(** Counterexample to C10 as stated.  [from_uuid] on a transform that no
    live instance wraps returns an instance that [__init__] never reached:
    reading its attribute [count] raises.  And on a wrapped transform where
    a field is declared under the name [uuid], [instance.uuid] is the
    method of the class, not the field that [__getattr__] would return. *)
Lemma attribute_access_raises_or_shadows :
  let own := fun _ : string => @nil string in
  let made := from_uuid "MetaNode" "UUID-1" (fresh_process new_transform []) in
  let st := after new_transform
              (declare_and_set IntValidator "uuid" private false (VInt 3)) in
  fst made = Ok 0%nat /\
  fst (getattribute own 0%nat "count" (snd made))
    = Raise (RuntimeError "maximum recursion depth exceeded") /\
  fst (MetaNode_getattr 0%nat "uuid" st) = Ok (Some 4%nat) /\
  fst (getattribute own 0%nat "uuid" st) = Ok (ClassAttribute "uuid").
Proof. vm_compute. repeat split; reflexivity. Qed.


(** ** What a public field returns (C4) *)

Lemma Field_read_returns_None (MetaNode_ : pyval -> M ref) (f : fref)
  (st st' : state) (v : pyval) :
  Field_read MetaNode_ f st = (Ok v, st') -> v = VNone.
Proof.
  unfold Field_read, bind.
  destruct (Field_path f st) as [[[p a]| |] s1]; try discriminate.
  destruct (query (getAttr p a) s1) as [[value| |] s2]; try discriminate.
  destruct value; unfold ret; try (now intros [= <- _]).
  all: destruct (get_field f s2) as [[x| |] s3]; try discriminate.
  all: destruct (from_attribute MetaNode_ (validator x) _ s3) as [[w| |] s4];
    try discriminate.
  all: destruct (set_value f w s4) as [[[]| |] s5]; try discriminate.
  all: now intros [= <- _].
Qed.

(** [PublicField.get()] is [return self.read()], and [read()] has no
    return value: whatever the slot holds, a [get()] that returns returns
    [None]. *)
Lemma PublicField_get_is_None (MetaNode_ : pyval -> M ref) (f : fref)
  (x : field) (st st' : state) (v : pyval) :
  nth_error (st_fields st) f = Some x ->
  f_class x = PublicField ->
  get MetaNode_ f st = (Ok v, st') -> v = VNone.
Proof.
  intros Hf Hc. unfold get.
  rewrite (bind_ok _ _ _ _ _ (get_field_ok _ _ _ Hf)). rewrite Hc.
  unfold PublicField_get, read.
  rewrite (bind_ok _ _ _ _ _ (get_field_ok _ _ _ Hf)). rewrite Hc.
  apply Field_read_returns_None.
Qed.

(** C4, the code at the failing input.  On a freshly wrapped transform a
    public integer field [my_field] is declared and [set(10)] is called.
    The slot is not connected and now holds 10, yet [get()] returns [None]:
    the fresh [read()] does happen, its result is dropped. *)
Theorem PublicField_get_after_set :
  let st := after new_transform
              (declare_and_set IntValidator "my_field" public false (VInt 10)) in
  getAttr "transform1" "my_field" (st_scene st) = Ok (VInt 10) /\
  listConnections "transform1" "my_field" (st_scene st) = Ok false /\
  nth_error (st_fields st) 4%nat
  = Some (mkField PublicField IntValidator TLong 0%nat "my_field" (VInt 10)) /\
  fst (get MetaNode 4%nat st) = Ok VNone.
Proof. vm_compute. repeat split; reflexivity. Qed.

(** ** Encoding failures (C3) *)

(** For the single fields, private or public, an encoding error is caught:
    [write()] returns normally, the only effect is the warning in the log,
    and the scene is untouched. *)
Lemma Field_write_soft_fail (st st1 : state) (f : fref) (x : field) (e : exn) :
  nth_error (st_fields st) f = Some x ->
  f_class x <> MultiField ->
  to_attribute (validator x) (_value x) st = (Raise e, st1) ->
  write f st
  = (Ok tt, mkState (st_scene st) (st_heap st) (st_fields st) (st_instances st)
                    (st_classes st) (st_trace st ++ [EvWarning e])).
Proof.
  intros Hf Hc E. pose proof (to_attribute_state _ _ _ _ _ E) as ->.
  unfold write. rewrite (bind_ok _ _ _ _ _ (get_field_ok _ _ _ Hf)).
  assert (Hw : Field_write f st
               = (Ok tt, mkState (st_scene st) (st_heap st) (st_fields st)
                           (st_instances st) (st_classes st)
                           (st_trace st ++ [EvWarning e]))).
  { unfold Field_write. rewrite (bind_ok _ _ _ _ _ (get_field_ok _ _ _ Hf)).
    erewrite bind_ok.
    2:{ unfold try_except. rewrite (bind_raise _ _ _ _ _ E).
        rewrite (bind_ok _ _ _ _ _ (emit_run _ _)). reflexivity. }
    reflexivity. }
  destruct (f_class x); [exact Hw|exact Hw|congruence].
Qed.

(** C3, the code at the failing input.  A private multi integer field
    [indices] has [1, 2] persisted; in memory it then holds [7, "a"], and
    [int("a")] raises.  [MultiField.write] has no [try]: the [ValueError]
    reaches the caller, and by then the persisted elements are gone; the
    slot is left with the single element 7.  A bulk [write_fields()] stops
    at that field with the same exception. *)
Theorem MultiField_write_encode_failure :
  let flushed :=
    f <- declare_and_set IntValidator "indices" private true
                         (VList [VInt 1; VInt 2]) ;;
    write f ;;;
    before <- query (lookup_attr "transform1" "indices") ;;
    set f (VList [VInt 7; VStr "a"]) ;;;
    ret (f, map fst (a_elems before)) in
  let st := after new_transform flushed in
  fst (flushed (fresh_process new_transform []))
  = Ok (4%nat, [VInt 1; VInt 2]) /\
  fst (write 4%nat st) = Raise (ValueError "invalid literal for int()") /\
  fst (write_fields 0%nat st) = Raise (ValueError "invalid literal for int()") /\
  exists s, lookup_attr "transform1" "indices" (st_scene (snd (write 4%nat st)))
            = Ok s /\ map fst (a_elems s) = [VInt 7].
Proof.
  vm_compute. repeat split; try reflexivity.
  eexists. split; reflexivity.
Qed.

(** ** One-time initialization (C5) *)

(** C5, the code at the failing input.  [MetaNode("transform1")] is called
    twice in one process on a transform never wrapped before, with no flush
    in between.  Both calls return the same instance, which the first call
    registers before it runs [initialize()].  But the second call runs
    [__init__] again on the cached instance: the fields are rebuilt from
    the scene, where the flag [is_initialized] is still [False] because
    [set(True)] only changed the field in memory, and [initialize()] runs a
    second time.  In a later process the unflushed entity cannot even be
    wrapped: the class tag exists but is empty. *)
Theorem initialize_runs_twice :
  let first := MetaNode (VStr "transform1") in
  let twice := MetaNode (VStr "transform1") ;;; MetaNode (VStr "transform1") in
  let st1 := after new_transform first in
  let st2 := after new_transform twice in
  fst (first (fresh_process new_transform [])) = Ok 0%nat /\
  fst (twice (fresh_process new_transform [])) = Ok 0%nat /\
  filter (fun e => match e with EvAddField _ _ _ => false | _ => true end)
         (st_trace st1) = [EvRegister 0%nat; EvInitialize 0%nat] /\
  getAttr "transform1" "is_initialized" (st_scene st1) = Ok (VBool false) /\
  initialize_runs 0%nat (st_trace st1) = 1%nat /\
  initialize_runs 0%nat (st_trace st2) = 2%nat /\
  fst (MetaNode (VStr "transform1") (restart st1))
  = Raise (PyException
             "The class name stored on the node wasn't found in the subclasses").
Proof. vm_compute. repeat split; reflexivity. Qed.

Prompt → Output only an exact transcription of the lines above from the one with "f <- declare_and_set" up to and including the one with "(VBool false) /\".

Exercise answer →
    f <- declare_and_set IntValidator "indices" private true
                         (VList [VInt 1; VInt 2]) ;;
    write f ;;;
    before <- query (lookup_attr "transform1" "indices") ;;
    set f (VList [VInt 7; VStr "a"]) ;;;
    ret (f, map fst (a_elems before)) in
  let st := after new_transform flushed in
  fst (flushed (fresh_process new_transform []))
  = Ok (4%nat, [VInt 1; VInt 2]) /\
  fst (write 4%nat st) = Raise (ValueError "invalid literal for int()") /\
  fst (write_fields 0%nat st) = Raise (ValueError "invalid literal for int()") /\
  exists s, lookup_attr "transform1" "indices" (st_scene (snd (write 4%nat st)))
            = Ok s /\ map fst (a_elems s) = [VInt 7].
Proof.
  vm_compute. repeat split; try reflexivity.
  eexists. split; reflexivity.
Qed.

(** ** One-time initialization (C5) *)

(** C5, the code at the failing input.  [MetaNode("transform1")] is called
    twice in one process on a transform never wrapped before, with no flush
    in between.  Both calls return the same instance, which the first call
    registers before it runs [initialize()].  But the second call runs
    [__init__] again on the cached instance: the fields are rebuilt from
    the scene, where the flag [is_initialized] is still [False] because
    [set(True)] only changed the field in memory, and [initialize()] runs a
    second time.  In a later process the unflushed entity cannot even be
    wrapped: the class tag exists but is empty. *)
Theorem initialize_runs_twice :
  let first := MetaNode (VStr "transform1") in
  let twice := MetaNode (VStr "transform1") ;;; MetaNode (VStr "transform1") in
  let st1 := after new_transform first in
  let st2 := after new_transform twice in
  fst (first (fresh_process new_transform [])) = Ok 0%nat /\
  fst (twice (fresh_process new_transform [])) = Ok 0%nat /\
  filter (fun e => match e with EvAddField _ _ _ => false | _ => true end)
         (st_trace st1) = [EvRegister 0%nat; EvInitialize 0%nat] /\
  getAttr "transform1" "is_initialized" (st_scene st1) = Ok (VBool false) /\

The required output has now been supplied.